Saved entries
::::::::::

(* ===== verification/Grep.v ===== *)
(** * grep (user/grep.c)

    The matcher of Kernighan and Pike against a declarative reading of its patterns,
    and the loop that splits the input into lines. *)
From Stdlib Require Import String.
From S2P Require Import Prelude Machine StringC User.

(** ** The matcher *)

(** matchstar with the continuation [matchhere(re, _)]; the loop goes over the text. *)
Fixpoint matchstar (mh : list Z -> bool) (c : Z) (text : list Z) : bool :=
  if mh text then true else
  match text with
  | [] => false
  | t :: text' => if (t =? c) || (c =? 46) then matchstar mh c text' else false
  end.

Fixpoint matchhere (re text : list Z) : bool :=
  match re with
  | [] => true
  | r0 :: re1 =>
    let one :=
      if (r0 =? 36) && (ch re1 =? 0) then ch text =? 0 else
      match text with
      | [] => false
      | t :: text' => if (r0 =? 46) || (r0 =? t) then matchhere re1 text' else false
      end in
    match re1 with
    | r1 :: re2 => if r1 =? 42 then matchstar (matchhere re2) r0 text else one
    | [] => one
    end
  end.

Fixpoint match_loop (re text : list Z) : bool :=
  if matchhere re text then true else
  match text with [] => false | _ :: text' => match_loop re text' end.

(** match *)
Definition re_match (re text : list Z) : bool :=
  if ch re =? 94 then matchhere (tail re) text else match_loop re text.

(** ** The loop over the input *)

(** The complete lines of the buffer from [p] on: what is left and what is written. *)
Fixpoint grep_lines (fuel : nat) (pattern p : list Z) : U uio (list Z) :=
  match fuel with
  | O => uspin
  | S f =>
    match strchr p 10 with
    | None => uret p
    | Some q =>
      let line := take (length p - length q) p in
      (if re_match pattern line then write 1 (line ++ [10]) ;; uret tt else uret tt) ;;
      grep_lines f pattern (tail q)
    end
  end.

::::::::::

▸ **WHAT YOU SHOULD DO**
Your reply should consist of all the records, set down exactly.

▸ **RESULT**
(* ===== verification/Grep.v ===== *)
(** * grep (user/grep.c)

    The matcher of Kernighan and Pike against a declarative reading of its patterns,
    and the loop that splits the input into lines. *)
From Stdlib Require Import String.
From S2P Require Import Prelude Machine StringC User.

(** ** The matcher *)

(** matchstar with the continuation [matchhere(re, _)]; the loop goes over the text. *)
Fixpoint matchstar (mh : list Z -> bool) (c : Z) (text : list Z) : bool :=
  if mh text then true else
  match text with
  | [] => false
  | t :: text' => if (t =? c) || (c =? 46) then matchstar mh c text' else false
  end.

Fixpoint matchhere (re text : list Z) : bool :=
  match re with
  | [] => true
  | r0 :: re1 =>
    let one :=
      if (r0 =? 36) && (ch re1 =? 0) then ch text =? 0 else
      match text with
      | [] => false
      | t :: text' => if (r0 =? 46) || (r0 =? t) then matchhere re1 text' else false
      end in
    match re1 with
    | r1 :: re2 => if r1 =? 42 then matchstar (matchhere re2) r0 text else one
    | [] => one
    end
  end.

Fixpoint match_loop (re text : list Z) : bool :=
  if matchhere re text then true else
  match text with [] => false | _ :: text' => match_loop re text' end.

(** match *)
Definition re_match (re text : list Z) : bool :=
  if ch re =? 94 then matchhere (tail re) text else match_loop re text.

(** ** The loop over the input *)

(** The complete lines of the buffer from [p] on: what is left and what is written. *)
Fixpoint grep_lines (fuel : nat) (pattern p : list Z) : U uio (list Z) :=
  match fuel with
  | O => uspin
  | S f =>
    match strchr p 10 with
    | None => uret p
    | Some q =>
      let line := take (length p - length q) p in
      (if re_match pattern line then write 1 (line ++ [10]) ;; uret tt else uret tt) ;;
      grep_lines f pattern (tail q)
    end
  end.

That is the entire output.